Content starts
(* ===== verification/Progs.v ===== *)
(** * The small user programs (userspace)

    Each program is its [main], over the C library and the kernel: the state
    is the kernel's, with the program's memory in [umem].  Variables the code
    takes the address of, and arrays, are in that memory at addresses that are
    parameters, and so are the strings of the program's text: [lit t] is the
    address of the text [t].  A call that does not return at once ends the
    run with its outcome ([Away]); [fuel] bounds the turns of the loops whose
    end depends on the input, and [Long] says that it was not enough.
    Programs that never end are given as the body of their loop. *)
From S2P Require Import Prelude Mem KString Net Font Screen Kbd Mouse FrameAlloc Pmm Task Sched Pipe Pmap Libk Vfs Devfs SysState SysFd SysSig Elf SysProc SysMem SysGfx Syscall Libc.

Inductive ran (S A : Type) := Back (a : A) (s : S) | Away (o : outcome) (s : S) | Long.
Arguments Back {S A} a s.
Arguments Away {S A} o s.
Arguments Long {S A}.
Definition U (S A : Type) : Type := S -> ran S A.
#[global] Instance u_ret S : MRet (U S) := fun A a s => Back a s.
#[global] Instance u_bind S : MBind (U S) := fun A B f m s =>
  match m s with Back a s => f a s | Away o s => Away o s | Long => Long end.

Definition ansi (s : string) : list Z := 27 :: bs s.
Definition nl : list Z := [10].

Section Progs.
Context {A : Type} `{FA : FrameAlloc A} {KH : Type} `{NH : NodeHeap KH} {N : Type} `{NC : Nic N}.
Variables (d : machine A) (junk4 junk5 junk6 : Z).
Variable lit : list Z -> Z.
(** Where [print_num] keeps its character. *)
Variable digit : Z.
Variable fuel : nat.
Abbreviation prog := (U (sys A KH N)).
Implicit Types s : sys A KH N.

Definition call (f : sys A KH N -> outcome * sys A KH N) : prog Z := fun s => match f s with (Ret r, s) => Back r s | (o, s) => Away o s end.
Definition gets {X} (f : mem -> X) : prog X := fun s => Back (f (umem s)) s.
Definition sets (f : mem -> mem) : prog unit := fun s => Back tt (set_umem (f (umem s)) s).
Definition long : prog Z := fun _ => Long.
Definition some (x : option Z) : prog Z := fun s => match x with Some v => Back v s | None => Long end.

(** ** The rest of the library *)

Definition print (p : Z) : prog unit :=
  m ← gets id;
  n ← some (strlen fuel m p);
  call (write d junk4 junk5 junk6 1 p n);; mret tt.
Definition say (t : list Z) : prog unit := print (lit t).

(** The frames of the recursion share one cell: a character is written out
    before the caller stores its own. *)
Fixpoint print_num_from (k : nat) (n : Z) : prog unit :=
  match k with
  | O => long;; mret tt
  | S k' =>
      n ← (if n <? 0 then say (bs "-");; mret (s64 (- n)) else mret n);
      (if 10 <=? n then print_num_from k' (Z.quot n 10) else mret tt);;
      sets (fun m => store8 m digit (48 + Z.rem n 10));;
      call (write d junk4 junk5 junk6 1 digit 1);; mret tt
  end.
Definition print_num (n : Z) : prog unit := print_num_from 20 n.

Definition arg (argv i : Z) : prog Z := gets (fun m => load64 m (argv + 8 * i)).
Definition word (a : Z) : prog Z := gets (fun m => load32 m a).
Definition char_at (a : Z) : prog Z := gets (fun m => load8 m a).

Abbreviation open := (open d junk4 junk5 junk6).
Abbreviation close := (close d junk4 junk5 junk6).
Abbreviation read := (read d junk4 junk5 junk6).
Abbreviation write := (write d junk4 junk5 junk6).
Abbreviation yield := (yield_call d junk4 junk5 junk6).

(** ** cat *)

Fixpoint cat_loop (k : nat) (fd buf : Z) : prog unit :=
  match k with
  | O => long;; mret tt
  | S k' =>
      n ← call (read fd buf 256);
      if 0 <? n then call (write 1 buf n);; cat_loop k' fd buf else mret tt
  end.
Definition cat_main (buf argc argv : Z) : prog Z :=
  if argc <? 2 then say (bs "usage: cat <file>" ++ nl);; mret 1
  else
    path ← arg argv 1;
    fd ← call (open path);
    if fd <? 0 then say (bs "cat: cannot open ");; print path;; say nl;; mret 1
    else cat_loop fuel fd buf;; call (close fd);; mret 0.

(** ** wc *)

Record counts := mkCounts { c_lines : Z; c_words : Z; c_bytes : Z; c_in_word : bool }.
Definition wc_step (x : counts) (c : Z) : counts :=
  let lines := if c =? 10 then s64 (c_lines x + 1) else c_lines x in
  let bytes := s64 (c_bytes x + 1) in
  if (c =? 32) || (c =? 10) || (c =? 9) then mkCounts lines (c_words x) bytes false
  else if negb (c_in_word x) then mkCounts lines (s64 (c_words x + 1)) bytes true
  else mkCounts lines (c_words x) bytes true.
Fixpoint wc_loop (k : nat) (cp : Z) (x : counts) : prog counts :=
  match k with
  | O => long;; mret x
  | S k' =>
      r ← call (read 0 cp 1);
      if r =? 1 then c ← char_at cp; wc_loop k' cp (wc_step x c) else mret x
  end.
Definition wc_main (cp : Z) : prog Z :=
  x ← wc_loop fuel cp (mkCounts 0 0 0 false);
  print_num (c_lines x);; say (bs " ");; print_num (c_words x);; say (bs " ");; print_num (c_bytes x);; say nl;; mret 0.

(** ** grep *)

Definition GREP_LINE_MAX : Z := 512.
(** End the line at [n] and print it if it matches. *)
Definition grep_flush (line n pattern : Z) : prog unit :=
  sets (fun m => store8 m (line + n) 0);;
  m ← gets id;
  p ← some (strstr fuel m line pattern);
  if negb (p =? 0) then print line;; say nl else mret tt.
Fixpoint grep_loop (k : nat) (cp line n argv : Z) : prog Z :=
  match k with
  | O => long
  | S k' =>
      r ← call (read 0 cp 1);
      if r =? 1 then
        c ← char_at cp;
        if (c =? 10) || (GREP_LINE_MAX <=? n + 1) then
          pattern ← arg argv 1; grep_flush line n pattern;; grep_loop k' cp line 0 argv
        else sets (fun m => store8 m (line + n) c);; grep_loop k' cp line (n + 1) argv
      else mret n
  end.
Definition grep_main (cp line argc argv : Z) : prog Z :=
  if argc <? 2 then say (bs "usage: grep <pattern>" ++ nl);; mret 1
  else
    n ← grep_loop fuel cp line 0 argv;
    (if 0 <? n then pattern ← arg argv 1; grep_flush line n pattern else mret tt);; mret 0.

(** ** echo, pwd, ls, clear, reboot, busy *)

Fixpoint echo_loop (k : nat) (i argc argv : Z) : prog unit :=
  match k with
  | O => mret tt
  | S k' =>
      if i <? argc then
        a ← arg argv i; print a;; (if i + 1 <? argc then say (bs " ") else mret tt);; echo_loop k' (i + 1) argc argv
      else mret tt
  end.
Definition echo_main (argc argv : Z) : prog Z := echo_loop (Z.to_nat argc) 1 argc argv;; say nl;; mret 0.
Definition pwd_main : prog Z := say (bs "/" ++ nl);; mret 0.
Definition ls_main : prog Z :=
  say (bs "bin/" ++ nl);; say (bs "etc/motd" ++ nl);; say (bs "etc/unit.conf" ++ nl);; say (bs "tmp/" ++ nl);; mret 0.
Definition clear_main : prog Z := say (ansi "[2J" ++ ansi "[H");; mret 0.
Definition reboot_main : prog Z := say (bs "Rebooting..." ++ nl);; call (reboot_call d junk4 junk5 junk6);; long.
(** Turn [i] of the loop of [busy]. *)
Definition busy_start : prog unit := say (bs "busy: spinning, press Ctrl+C to kill me" ++ nl).
Definition busy_turn (i : Z) : prog Z := (if Z.rem i 5000000 =? 0 then say (bs ".");; call yield;; mret tt else mret tt);; mret (s64 (i + 1)).

(** ** sleep, date, free: what the kernel stored *)

Abbreviation sysinfo := (sysinfo d junk4 junk5 junk6).

Fixpoint sleep_number (k : nat) (want p : Z) : prog Z :=
  match k with
  | O => long
  | S k' =>
      c ← char_at p;
      if c =? 0 then mret want
      else if (s8 c <? 48) || (57 <? s8 c) then mret want
      else sleep_number k' (s32 (want * 10 + (c - 48))) (p + 1)
  end.
Fixpoint sleep_loop (k : nat) (si until : Z) : prog unit :=
  match k with
  | O => long;; mret tt
  | S k' =>
      now ← word (si + 8);
      if now <? until then call yield;; call (sysinfo si);; sleep_loop k' si until else mret tt
  end.
Definition sleep_main (si argc argv : Z) : prog Z :=
  if argc <? 2 then say (bs "usage: sleep <seconds>" ++ nl);; mret 1
  else
    p ← arg argv 1;
    want ← sleep_number fuel 0 p;
    call (sysinfo si);;
    now ← word (si + 8);
    sleep_loop fuel si (u32 (now + u32 want));; mret 0.

(** Two digits; the characters are stored as bytes. *)
Definition P2 (v : Z) : list Z := [u8 (48 + v / 10); u8 (48 + v mod 10)].
Definition date_text (sec min hour day mon year : Z) : list Z :=
  P2 day ++ [46] ++ P2 mon ++ [46] ++ [50; 48] ++ P2 (year mod 100) ++ [32] ++ P2 hour ++ [58] ++ P2 min ++ [58] ++ P2 sec.
Definition date_main (tv buf : Z) : prog Z :=
  r ← call (systime d junk4 junk5 junk6 tv);
  if negb (r =? 0) then say (bs "date: failed" ++ nl);; mret 1
  else
    sec ← word tv; min ← word (tv + 4); hour ← word (tv + 8); day ← word (tv + 12); mon ← word (tv + 16); year ← word (tv + 20);
    sets (fun m => write_bytes m buf (date_text sec min hour day mon year ++ [0]));;
    print buf;; say nl;; mret 0.

Definition free_main (si : Z) : prog Z :=
  r ← call (sysinfo si);
  if negb (r =? 0) then say (bs "free: sysinfo failed" ++ nl);; mret 1
  else
    total ← word si; free ← word (si + 4);
    let used := u32 (total - free) in
    say (bs "total     used     free" ++ nl);;
    print_num (total / 1024);; say (bs "MiB    ");; print_num (used / 1024);; say (bs "MiB    ");; print_num (free / 1024);; say (bs "MiB" ++ nl);; mret 0.

(** ** uptime, ps, netinfo: one read of a file *)

(** Read a file of /proc into [buf] and end it. *)
Definition proc_text (fd buf cap : Z) : prog unit :=
  n ← call (read fd buf (cap - 1));
  call (close fd);;
  let n := if n <? 0 then 0 else n in
  sets (fun m => store8 m (buf + n) 0).
Definition uptime_main (buf : Z) : prog Z :=
  fd ← call (open (lit (bs "/proc/uptime")));
  if fd <? 0 then say (bs "uptime: cannot open /proc/uptime" ++ nl);; mret 1
  else proc_text fd buf 64;; say (bs "up ");; print buf;; mret 0.
Definition PS_BUF_SIZE : Z := 2048.
Definition ps_main (buf : Z) : prog Z :=
  fd ← call (open (lit (bs "/proc/stat")));
  if fd <? 0 then say (bs "ps: cannot open /proc/stat" ++ nl);; mret 1
  else proc_text fd buf PS_BUF_SIZE;; say (bs "PID  PPID  PGID  S  NAME" ++ nl);; print buf;; mret 0.
(** The literal at [s]: prefix and digits. *)
Definition number_at (s : list Z) : Z * list Z :=
  match s with
  | 48 :: c :: r =>
      if (c =? 120) || (c =? 88) then digits_loop hex_digit 16 0 r
      else if (c =? 98) || (c =? 66) then digits_loop (small_digit 2) 2 0 r
      else if (c =? 111) || (c =? 79) then digits_loop (small_digit 8) 8 0 r
      else digits_loop (small_digit 10) 10 0 s
  | _ => digits_loop (small_digit 10) 10 0 s
  end.
Definition parse_num (s : list Z) : result := let '(v, r) := number_at (skip s) in Val v r.

Inductive binop := OOr | OXor | OAnd | OShl | OShr | OAdd | OSub | OMul | ODiv | OMod.

Definition LONG_MIN : Z := - 2 ^ 63.

(** [v op d].  A shift uses the low six bits of the amount; the quotient of
    [LONG_MIN] and -1 does not fit and traps. *)
Definition apply (op : binop) (v d : Z) : Z + result :=
  match op with
  | OOr => inl (Z.lor v d)
  | OXor => inl (Z.lxor v d)
  | OAnd => inl (Z.land v d)
  | OShl => inl (s64 (Z.shiftl v (Z.land d 63)))
  | OShr => inl (Z.shiftr v (Z.land d 63))
  | OAdd => inl (s64 (v + d))
  | OSub => inl (s64 (v - d))
  | OMul => inl (s64 (v * d))
  | ODiv => if d =? 0 then inr (Err (bs "division by zero"))
            else if (v =? LONG_MIN) && (d =? -1) then inr Trap else inl (Z.quot v d)
  | OMod => if d =? 0 then inr (Err (bs "modulo by zero"))
            else if (v =? LONG_MIN) && (d =? -1) then inr Trap else inl (Z.rem v d)
  end.
Lemma round_eq w i v : words v -> sha_round w i v = std_round v (znth 0 K i, znth 0 w i) /\ words (sha_round w i v).
Proof.
  destruct v as [a b c d e f g h]. intros (Ha & Hb & Hc & Hd & He & Hf & Hg & Hh). cbn [wa wb wc wd we wf wg wh] in *.
  unfold sha_round, std_round. cbn [wa wb wc wd we wf wg wh fst snd]. split; [|unfold words; cbn [wa wb wc wd we wf wg wh]; auto 10 using u32_word].
  unfold usigma0, usigma1, choose, majority. rewrite !ROTR_rotr by (done || lia). rewrite choose_eq by done.
  generalize (Z.lxor (Z.lxor (rotr 6 e) (rotr 11 e)) (rotr 25 e)), (Z.lxor (Z.land e f) (Z.ldiff g e)), (Z.lxor (Z.lxor (rotr 2 a) (rotr 13 a)) (rotr 22 a)).
  intros x y z. generalize (Z.lxor (Z.lxor (Z.land a b) (Z.land a c)) (Z.land b c)), (znth 0 K i), (znth 0 w i). intros m k q.
  f_equal; word_lia.
Qed.

Definition bytes (l : list Z) : Prop := Forall (fun b => 0 <= b < 2 ^ 8) l.
Lemma get_unparsable_json_struct_witness :
  SearchView.get SearchView.lower_ascii (fun s => s) (fun s => s) json_loads_example
    string (fun body => body) super_get_example
    fresh_view (request_of (Some "{"%string) (Some "JSON_Struct"%string)) no_kwargs
  = (fresh_view, SearchView.Returns "Unable to parse query"%string).
Proof.
  apply (get_unparsable_json_struct SearchView.lower_ascii
           (fun s => s) (fun s => s) json_loads_example
           string (fun body => body) super_get_example
           fresh_view (request_of (Some "{"%string) (Some "JSON_Struct"%string)) no_kwargs
           "{"%char ""%string).
  - vm_compute. reflexivity.
  - vm_compute. reflexivity.
  - vm_compute. reflexivity.
Defined.

Lemma handler_found_iff_format_spelled_exactly_witness :
  ((exists qs,
      SearchView.dispatch_handle_query SearchView.parsed_query (fun q => q) (fun q => q)
        (SearchView.mk_view false (Some (SearchView.Repr "RFC 2119")) (Some "JSON_REPR"%string))
        (SearchView.Repr "RFC 2119")
      = SearchView.Returns qs) <->
   In (format_sent (request_of (Some "RFC 2119"%string) (Some "JSON_REPR"%string)))
      SearchView.supported_query_formats) /\
  (~ In (format_sent (request_of (Some "RFC 2119"%string) (Some "JSON_REPR"%string)))
        SearchView.supported_query_formats ->
   SearchView.dispatch_handle_query SearchView.parsed_query (fun q => q) (fun q => q)
     (SearchView.mk_view false (Some (SearchView.Repr "RFC 2119")) (Some "JSON_REPR"%string))
     (SearchView.Repr "RFC 2119")
   = SearchView.Raises SearchView.AttributeError).
Proof.
  apply (handler_found_iff_format_spelled_exactly SearchView.lower_ascii
           (fun s => s) (fun s => s) json_loads_example
           SearchView.parsed_query (fun q => q) (fun q => q)
           fresh_view _
           (request_of (Some "RFC 2119"%string) (Some "JSON_REPR"%string)) no_kwargs).
  - vm_compute. reflexivity.
  - reflexivity.
Defined.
Content ends
TASK BRIEF :: In the entries above, the lines between the one holding "OMod => if d" and the one holding "generalize (Z.lxor (Z.lxor (rotr", inclusive, are to be printed exactly as written, and those alone.

RESPONSE BELOW ::
  | OMod => if d =? 0 then inr (Err (bs "modulo by zero"))
            else if (v =? LONG_MIN) && (d =? -1) then inr Trap else inl (Z.rem v d)
  end.
Lemma round_eq w i v : words v -> sha_round w i v = std_round v (znth 0 K i, znth 0 w i) /\ words (sha_round w i v).
Proof.
  destruct v as [a b c d e f g h]. intros (Ha & Hb & Hc & Hd & He & Hf & Hg & Hh). cbn [wa wb wc wd we wf wg wh] in *.
  unfold sha_round, std_round. cbn [wa wb wc wd we wf wg wh fst snd]. split; [|unfold words; cbn [wa wb wc wd we wf wg wh]; auto 10 using u32_word].
  unfold usigma0, usigma1, choose, majority. rewrite !ROTR_rotr by (done || lia). rewrite choose_eq by done.
  generalize (Z.lxor (Z.lxor (rotr 6 e) (rotr 11 e)) (rotr 25 e)), (Z.lxor (Z.land e f) (Z.ldiff g e)), (Z.lxor (Z.lxor (rotr 2 a) (rotr 13 a)) (rotr 22 a)).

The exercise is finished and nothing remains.